_EXERCISE OBJECTIVE:_
Top to bottom, give the entries again exactly as written.

_SUPPLIED MATERIAL:_
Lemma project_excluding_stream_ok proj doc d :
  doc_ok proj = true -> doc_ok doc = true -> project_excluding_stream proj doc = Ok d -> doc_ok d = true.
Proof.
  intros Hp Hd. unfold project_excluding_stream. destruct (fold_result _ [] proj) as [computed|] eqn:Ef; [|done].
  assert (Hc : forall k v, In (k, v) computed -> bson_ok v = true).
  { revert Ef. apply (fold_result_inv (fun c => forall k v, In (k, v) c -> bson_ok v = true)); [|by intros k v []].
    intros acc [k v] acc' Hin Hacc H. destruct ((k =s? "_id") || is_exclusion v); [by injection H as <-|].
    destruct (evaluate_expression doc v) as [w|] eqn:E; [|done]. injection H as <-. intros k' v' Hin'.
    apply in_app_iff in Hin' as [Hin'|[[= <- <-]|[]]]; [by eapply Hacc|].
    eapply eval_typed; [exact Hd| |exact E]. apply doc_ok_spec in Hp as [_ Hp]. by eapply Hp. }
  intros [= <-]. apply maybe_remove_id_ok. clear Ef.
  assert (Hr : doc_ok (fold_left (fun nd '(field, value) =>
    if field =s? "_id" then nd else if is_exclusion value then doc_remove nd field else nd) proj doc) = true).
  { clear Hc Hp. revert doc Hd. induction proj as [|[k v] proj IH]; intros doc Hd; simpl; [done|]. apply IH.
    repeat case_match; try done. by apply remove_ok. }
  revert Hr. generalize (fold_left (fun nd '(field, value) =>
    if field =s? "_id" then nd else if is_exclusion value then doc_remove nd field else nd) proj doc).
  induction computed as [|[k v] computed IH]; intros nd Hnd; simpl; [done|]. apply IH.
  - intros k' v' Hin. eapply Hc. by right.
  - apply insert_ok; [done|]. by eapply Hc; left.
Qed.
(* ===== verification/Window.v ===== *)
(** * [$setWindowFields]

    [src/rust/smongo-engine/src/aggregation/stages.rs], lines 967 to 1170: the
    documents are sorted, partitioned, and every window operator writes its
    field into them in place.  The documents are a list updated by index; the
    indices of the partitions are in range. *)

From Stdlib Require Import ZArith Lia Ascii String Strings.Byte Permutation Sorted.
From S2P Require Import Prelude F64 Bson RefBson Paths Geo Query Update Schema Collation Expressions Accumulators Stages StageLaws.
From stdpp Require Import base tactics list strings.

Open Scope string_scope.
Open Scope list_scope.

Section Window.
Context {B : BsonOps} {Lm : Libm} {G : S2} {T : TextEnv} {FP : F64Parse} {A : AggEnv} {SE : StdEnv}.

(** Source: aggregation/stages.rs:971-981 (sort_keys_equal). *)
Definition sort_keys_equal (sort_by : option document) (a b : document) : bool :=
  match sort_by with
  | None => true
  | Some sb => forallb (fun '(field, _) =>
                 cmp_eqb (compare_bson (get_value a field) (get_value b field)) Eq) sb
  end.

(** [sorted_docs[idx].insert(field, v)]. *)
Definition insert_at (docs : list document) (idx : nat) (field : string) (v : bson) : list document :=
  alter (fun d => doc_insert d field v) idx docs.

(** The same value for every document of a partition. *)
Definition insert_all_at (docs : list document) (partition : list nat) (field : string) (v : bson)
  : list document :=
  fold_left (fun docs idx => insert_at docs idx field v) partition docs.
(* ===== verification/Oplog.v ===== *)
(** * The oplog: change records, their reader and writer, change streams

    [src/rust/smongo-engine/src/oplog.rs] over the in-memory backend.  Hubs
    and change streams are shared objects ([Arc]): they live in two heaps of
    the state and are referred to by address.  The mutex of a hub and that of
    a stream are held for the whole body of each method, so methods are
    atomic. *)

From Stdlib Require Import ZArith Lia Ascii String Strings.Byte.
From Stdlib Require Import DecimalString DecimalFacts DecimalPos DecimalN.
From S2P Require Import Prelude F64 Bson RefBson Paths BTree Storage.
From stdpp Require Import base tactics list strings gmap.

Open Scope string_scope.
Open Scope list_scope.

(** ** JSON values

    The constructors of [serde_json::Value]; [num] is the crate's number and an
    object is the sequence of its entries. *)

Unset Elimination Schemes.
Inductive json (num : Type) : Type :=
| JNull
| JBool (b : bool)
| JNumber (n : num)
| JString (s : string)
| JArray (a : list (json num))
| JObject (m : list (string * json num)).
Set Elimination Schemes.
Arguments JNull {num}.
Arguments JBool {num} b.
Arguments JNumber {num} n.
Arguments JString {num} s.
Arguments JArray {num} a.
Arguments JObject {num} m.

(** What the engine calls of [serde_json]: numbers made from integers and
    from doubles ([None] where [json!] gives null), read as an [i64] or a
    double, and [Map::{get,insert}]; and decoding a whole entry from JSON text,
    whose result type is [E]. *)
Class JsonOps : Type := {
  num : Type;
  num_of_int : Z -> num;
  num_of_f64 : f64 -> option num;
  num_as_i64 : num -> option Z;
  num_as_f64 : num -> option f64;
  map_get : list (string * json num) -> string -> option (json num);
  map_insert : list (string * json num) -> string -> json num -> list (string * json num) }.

_EXERCISE RESULT:_
Lemma project_excluding_stream_ok proj doc d :
  doc_ok proj = true -> doc_ok doc = true -> project_excluding_stream proj doc = Ok d -> doc_ok d = true.
Proof.
  intros Hp Hd. unfold project_excluding_stream. destruct (fold_result _ [] proj) as [computed|] eqn:Ef; [|done].
  assert (Hc : forall k v, In (k, v) computed -> bson_ok v = true).
  { revert Ef. apply (fold_result_inv (fun c => forall k v, In (k, v) c -> bson_ok v = true)); [|by intros k v []].
    intros acc [k v] acc' Hin Hacc H. destruct ((k =s? "_id") || is_exclusion v); [by injection H as <-|].
    destruct (evaluate_expression doc v) as [w|] eqn:E; [|done]. injection H as <-. intros k' v' Hin'.
    apply in_app_iff in Hin' as [Hin'|[[= <- <-]|[]]]; [by eapply Hacc|].
    eapply eval_typed; [exact Hd| |exact E]. apply doc_ok_spec in Hp as [_ Hp]. by eapply Hp. }
  intros [= <-]. apply maybe_remove_id_ok. clear Ef.
  assert (Hr : doc_ok (fold_left (fun nd '(field, value) =>
    if field =s? "_id" then nd else if is_exclusion value then doc_remove nd field else nd) proj doc) = true).
  { clear Hc Hp. revert doc Hd. induction proj as [|[k v] proj IH]; intros doc Hd; simpl; [done|]. apply IH.
    repeat case_match; try done. by apply remove_ok. }
  revert Hr. generalize (fold_left (fun nd '(field, value) =>
    if field =s? "_id" then nd else if is_exclusion value then doc_remove nd field else nd) proj doc).
  induction computed as [|[k v] computed IH]; intros nd Hnd; simpl; [done|]. apply IH.
  - intros k' v' Hin. eapply Hc. by right.
  - apply insert_ok; [done|]. by eapply Hc; left.
Qed.
(* ===== verification/Window.v ===== *)
(** * [$setWindowFields]

    [src/rust/smongo-engine/src/aggregation/stages.rs], lines 967 to 1170: the
    documents are sorted, partitioned, and every window operator writes its
    field into them in place.  The documents are a list updated by index; the
    indices of the partitions are in range. *)

From Stdlib Require Import ZArith Lia Ascii String Strings.Byte Permutation Sorted.
From S2P Require Import Prelude F64 Bson RefBson Paths Geo Query Update Schema Collation Expressions Accumulators Stages StageLaws.
From stdpp Require Import base tactics list strings.

Open Scope string_scope.
Open Scope list_scope.

Section Window.
Context {B : BsonOps} {Lm : Libm} {G : S2} {T : TextEnv} {FP : F64Parse} {A : AggEnv} {SE : StdEnv}.

(** Source: aggregation/stages.rs:971-981 (sort_keys_equal). *)
Definition sort_keys_equal (sort_by : option document) (a b : document) : bool :=
  match sort_by with
  | None => true
  | Some sb => forallb (fun '(field, _) =>
                 cmp_eqb (compare_bson (get_value a field) (get_value b field)) Eq) sb
  end.

(** [sorted_docs[idx].insert(field, v)]. *)
Definition insert_at (docs : list document) (idx : nat) (field : string) (v : bson) : list document :=
  alter (fun d => doc_insert d field v) idx docs.

(** The same value for every document of a partition. *)
Definition insert_all_at (docs : list document) (partition : list nat) (field : string) (v : bson)
  : list document :=
  fold_left (fun docs idx => insert_at docs idx field v) partition docs.
(* ===== verification/Oplog.v ===== *)
(** * The oplog: change records, their reader and writer, change streams

    [src/rust/smongo-engine/src/oplog.rs] over the in-memory backend.  Hubs
    and change streams are shared objects ([Arc]): they live in two heaps of
    the state and are referred to by address.  The mutex of a hub and that of
    a stream are held for the whole body of each method, so methods are
    atomic. *)

From Stdlib Require Import ZArith Lia Ascii String Strings.Byte.
From Stdlib Require Import DecimalString DecimalFacts DecimalPos DecimalN.
From S2P Require Import Prelude F64 Bson RefBson Paths BTree Storage.
From stdpp Require Import base tactics list strings gmap.

Open Scope string_scope.
Open Scope list_scope.

(** ** JSON values

    The constructors of [serde_json::Value]; [num] is the crate's number and an
    object is the sequence of its entries. *)

Unset Elimination Schemes.
Inductive json (num : Type) : Type :=
| JNull
| JBool (b : bool)
| JNumber (n : num)
| JString (s : string)
| JArray (a : list (json num))
| JObject (m : list (string * json num)).
Set Elimination Schemes.
Arguments JNull {num}.
Arguments JBool {num} b.
Arguments JNumber {num} n.
Arguments JString {num} s.
Arguments JArray {num} a.
Arguments JObject {num} m.

(** What the engine calls of [serde_json]: numbers made from integers and
    from doubles ([None] where [json!] gives null), read as an [i64] or a
    double, and [Map::{get,insert}]; and decoding a whole entry from JSON text,
    whose result type is [E]. *)
Class JsonOps : Type := {
  num : Type;
  num_of_int : Z -> num;
  num_of_f64 : f64 -> option num;
  num_as_i64 : num -> option Z;
  num_as_f64 : num -> option f64;
  map_get : list (string * json num) -> string -> option (json num);
  map_insert : list (string * json num) -> string -> json num -> list (string * json num) }.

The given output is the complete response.